The cast is pretty strong all around. Liam Neeson doesn’t disappoint and is just as strong as he was in Taken. Diane Kruger manages to outshine January Jones, but that’s mostly due to Kruger having more screen time and doing more besides saying she doesn’t know her husband. Frank Langella is worth talking about though. Ever since Frost/Nixon, Langella seems to have stuck to smaller roles (where he also usually winds up dying). It’s just a shame since Langella usually steals scenes in whatever film he’s a part of and you generally want his character to be around longer than he is. On the bright side though, at least he doesn’t take it upon himself to choose characters that you wouldn’t want around at all.

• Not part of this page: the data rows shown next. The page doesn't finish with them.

(** * A browser chess engine: board model, move generator, hashing, table,
      search entry points and position codec, with their specification.

    The development embeds the JavaScript sources function by function.
    Squares, ranks and files are integers ([Z]) because the code computes
    with offsets that leave the board before testing [onBoard]; the board
    is the 64-cell array of the engine, a [list] of optional pieces read
    and written through [rd] and [wr]. *)

From Stdlib Require Import ZArith List Bool Ascii String Lia Permutation.
From Stdlib Require Import DecimalString DecimalZ DecimalPos.
From stdpp Require Import base list gmap.
Import ListNotations.

Local Open Scope Z_scope.

(** ** Data model (board.js, moves.js) *)

Inductive Color := W | B.
Inductive Kind := P | N | Bi | R | Q | K.

Record Piece := mkPiece { c : Color; t : Kind }.

Definition Color_eqb (a b : Color) : bool :=
  match a, b with W, W | B, B => true | _, _ => false end.

Definition Kind_eqb (a b : Kind) : bool :=
  match a, b with
  | P, P | N, N | Bi, Bi | R, R | Q, Q | K, K => true
  | _, _ => false
  end.

(** A cell of the array: [None] is JavaScript's [null]/[undefined] (the
    code only ever tests a cell for truthiness). *)
Abbreviation Cell := (option Piece).
Abbreviation Board := (list (option Piece)).

Record State := mkState {
  board : Board;
  turn : Color;
  castleRight : string;
  ep : option Z;
  halfmove : Z;
  fullmove : Z
}.

Definition opposite (col : Color) : Color :=
  match col with W => B | B => W end.

(** [state.board[i]]: reading outside the array yields [undefined]. *)
Definition rd (b : Board) (i : Z) : Cell :=
  if i <? 0 then None
  else match b !! Z.to_nat i with Some x => x | None => None end.
(** * ChessGPT match engine ([src/eval/eval.py]): shallow embedding and
    verification of the turn-resolution engine, the match orchestrator,
    the random opening initialiser and the result adjudicator.

    The chess rules (python-chess) and the agents (players.py) are external
    to [eval.py]; they enter the development as a record of operations
    ([RulesOracle]) and as a record of methods ([Player]). Agents and the
    random generator are effectful: they read and update an explicit world
    state [W]. *)

From Stdlib Require Import ZArith QArith Qminmax String Ascii List DecimalString Lia.
From stdpp Require Import base list strings gmap.
Import ListNotations.

Local Open Scope string_scope.
Local Open Scope Z_scope.

(** ** Python [str] operations used by [eval.py] *)

Module Str.

(** Characters on which [str.split()] (no argument) separates, ASCII range:
    tab, LF, VT, FF, CR, the separators FS/GS/RS/US and the space. *)
Definition is_whitespace (c : ascii) : bool :=
  let n := nat_of_ascii c in
  ((9 <=? n)%nat && (n <=? 13)%nat) || ((28 <=? n)%nat && (n <=? 32)%nat).

(** [c in s] for a one-character [c]. *)
Fixpoint contains_char (c : ascii) (s : string) : bool :=
  match s with
  | EmptyString => false
  | String a s' => Ascii.eqb a c || contains_char c s'
  end.

(** [s.startswith(c)] for a one-character [c]. *)
Definition startswith (c : ascii) (s : string) : bool :=
  match s with
  | EmptyString => false
  | String a _ => Ascii.eqb a c
  end.

(** [s.split(c)] for a one-character separator: never empty. *)
Fixpoint split_char (c : ascii) (s : string) : list string :=
  match s with
  | EmptyString => [EmptyString]
  | String a s' =>
      if Ascii.eqb a c then EmptyString :: split_char c s'
      else match split_char c s' with
           | h :: t => String a h :: t
           | [] => [String a EmptyString]
           end
  end.

Definition push_token (t : string) (ts : list string) : list string :=
  match t with
  | EmptyString => ts
  | _ => t :: ts
  end.

(** One pass from the right: the token being read at the head of [s] and
    the tokens after it. *)
Fixpoint scan_ws (s : string) : string * list string :=
  match s with
  | EmptyString => (EmptyString, [])
  | String a s' =>
      let (t, ts) := scan_ws s' in
      if is_whitespace a then (EmptyString, push_token t ts)
      else (String a t, ts)
  end.

(** [s.split()]: maximal runs of non-whitespace characters. *)
Definition split_ws (s : string) : list string :=
  let (t, ts) := scan_ws s in push_token t ts.

(** [str(n)] for a non-negative integer. *)
Definition of_nat (n : nat) : string :=
  NilEmpty.string_of_uint (Nat.to_uint n).

(** [str(x)] inside an f-string for an optional text. *)
Definition of_optional (x : option string) : string :=
  match x with
  | Some s => s
  | None => "None"
  end.

Definition newline : string := String (ascii_of_nat 10) EmptyString.

End Str.

(** ** Exceptions and results *)

Inductive exn : Type :=
| KeyError (key : string)
| Exception (msg : string).

Inductive res (A : Type) : Type :=
| Ret (a : A)
| Raise (e : exn).
Arguments Ret {A} a.
Arguments Raise {A} e.

(** ** Scores and the result row *)

(** A score is whatever Python value [record_results] stores: the integers
    0 and 1, a piece of the oracle's result text, or a float. Both float
    literals of the source (1 / 2 and -1e10) are exact in binary64, so a
    rational carries them. *)
Inductive score : Type :=
| ScoreInt (z : Z)
| ScoreStr (s : string)
| ScoreFloat (q : Q).

(** [info_dict], the row [record_results] writes; [game_id] and
    [time_taken] come from the wall clock and the random generator and are
    left out. *)
Record info_dict : Type := {
  transcript : string;
  result_text : string;
  player_one_title : string;
  player_two_title : string;
  player_one_time : option string;
  player_two_time : option string;
  player_one_score : score;
  player_two_score : score;
  row_player_one_illegal_moves : Z;
  row_player_two_illegal_moves : Z;
  row_player_one_legal_moves : Z;
  row_player_two_legal_moves : Z;
  row_player_one_resignation : bool;
  row_player_two_resignation : bool;
  row_player_one_failed_to_find_legal_move : bool;
  row_player_two_failed_to_find_legal_move : bool;
  game_title : string;
  number_of_moves : nat;
  row_total_moves : Z;
  row_illegal_moves : Z;
}.

(** ** The rules oracle (python-chess [chess.Board]) *)

Record RulesOracle : Type := {
  Board : Type;
  Move : Type;
  Move_eq_dec : EqDecision Move;
  new_board : Board;                          (* chess.Board() *)
  reset : Board -> Board;                     (* board.reset() *)
  legal_moves : Board -> list Move;           (* list(board.legal_moves) *)
  parse_san : Board -> string -> option Move; (* None: parse_san raises *)
  san : Board -> Move -> string;              (* board.san(move) *)
  push : Board -> Move -> Board;              (* board.push(move) *)
  is_game_over : Board -> bool;
  result : Board -> string;                   (* board.result() *)
  fullmove_number : Board -> nat;
}.
#[export] Existing Instance Move_eq_dec.

(** Module constants of [eval.py]. *)
Definition NANOGPT : bool := true.
Definition MAX_MOVES : Z := if NANOGPT then 89 else 1000.

Section Engine.

Context (chess : RulesOracle).
Context (W : Type).
(** [random.choice] draws an index below the length of its argument. *)
Context (rand_index : W -> nat -> nat * W).

Abbreviation Board := (Board chess).
Abbreviation Move := (Move chess).

(** An agent: [get_move(board, game_state, temperature)] may answer no text,
    and may consult and change the world; [get_config()] is a dict. *)
Record Player : Type := {
  get_move : W -> Board -> string -> Q -> option string * W;
  get_config : gmap string string;
}.

(** What the program can change outside its own variables. *)
Record Sys : Type := {
  world : W;
  illegal_moves_file : string;   (* gpt-3.5-turbo-instruct-illegal-moves.txt *)
  csv_rows : list info_dict;     (* rows appended by record_results *)
}.

Definition set_world (w : W) (s : Sys) : Sys :=
  {| world := w; illegal_moves_file := illegal_moves_file s; csv_rows := csv_rows s |}.
Definition append_illegal_moves_file (t : string) (s : Sys) : Sys :=
  {| world := world s; illegal_moves_file := illegal_moves_file s ++ t;
     csv_rows := csv_rows s |}.
Definition append_csv_row (d : info_dict) (s : Sys) : Sys :=
  {| world := world s; illegal_moves_file := illegal_moves_file s;
     csv_rows := csv_rows s ++ [d] |}.

(** State and exceptions: a raised exception keeps the state reached. *)
Definition M (A : Type) : Type := Sys -> res A * Sys.

Definition ret {A} (a : A) : M A := fun s => (Ret a, s).
Definition raise {A} (e : exn) : M A := fun s => (Raise e, s).
Definition bind {A B} (c : M A) (k : A -> M B) : M B :=
  fun s => match c s with
           | (Ret a, s') => k a s'
           | (Raise e, s') => (Raise e, s')
           end.

Notation "'do' x <- c ; k" := (bind c (fun x => k))
  (at level 10, x pattern, c at level 100, k at level 200).
Notation "c ;; k" := (bind c (fun _ => k))
  (at level 100, k at level 200, right associativity).

Definition modify (f : Sys -> Sys) : M unit := fun s => (Ret tt, f s).

(** [d[key]] on a dict. *)
Definition dict_get (d : gmap string string) (key : string) : M string :=
  match d !! key with
  | Some v => ret v
  | None => raise (KeyError key)
  end.

Definition call_get_move (player : Player) (board : Board) (game_state : string)
    (temperature : Q) : M (option string) :=
  fun s => let (r, w) := get_move player (world s) board game_state temperature in
           (Ret r, set_world w s).

(** ** [LegalMoveResponse] and [get_legal_move] *)

Record LegalMoveResponse : Type := {
  move_san : option string;
  move_uci : option Move;
  attempts : nat;
  is_resignation : bool;
  is_illegal_move : bool;
}.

Unknown isn’t what it could it have been though. Despite its flaws, it was actually incredibly entertaining and extremely exciting up until the last fifteen minutes or so. Then it’s like they decided to throw logic out the window. These are some very heavy spoilers that lie ahead, so if you don’t want the entire film spoiled I suggest you stop reading here. The original twist is fairly original; Martin is actually an assassin that was sent to Berlin on a mission, hit his head in the car crash, and wound up believing he was the fake identity he took on for the job. That’s fine, but when he decides to grow a conscience and save the day is when it seems kinda hokey. Considering the payoff for the whole thing is fast growing corn, the film winds up coming off like a bad joke rather than an exhilarating two hours. Also, it can’t really be that easy to obtain passports, can it?
Unknown starts off as a pretty intense thriller with teeth grinding car chases and knucklebiting action sequences across rooftops and parking lots, but all of the good things Unknown has going for it are thrown away during its final minutes. Instead we’re going to give a bleeding heart to a guy who originally started as a villain and end the world’s hunger problems in a two minute video montage. Unknown may look like an action packed film you’ve seen before, but it actually isn’t anywhere near as good as Taken is. If you liked Taken, Unknown is still worth giving a shot. Just don’t be surprised if you walk away disappointed.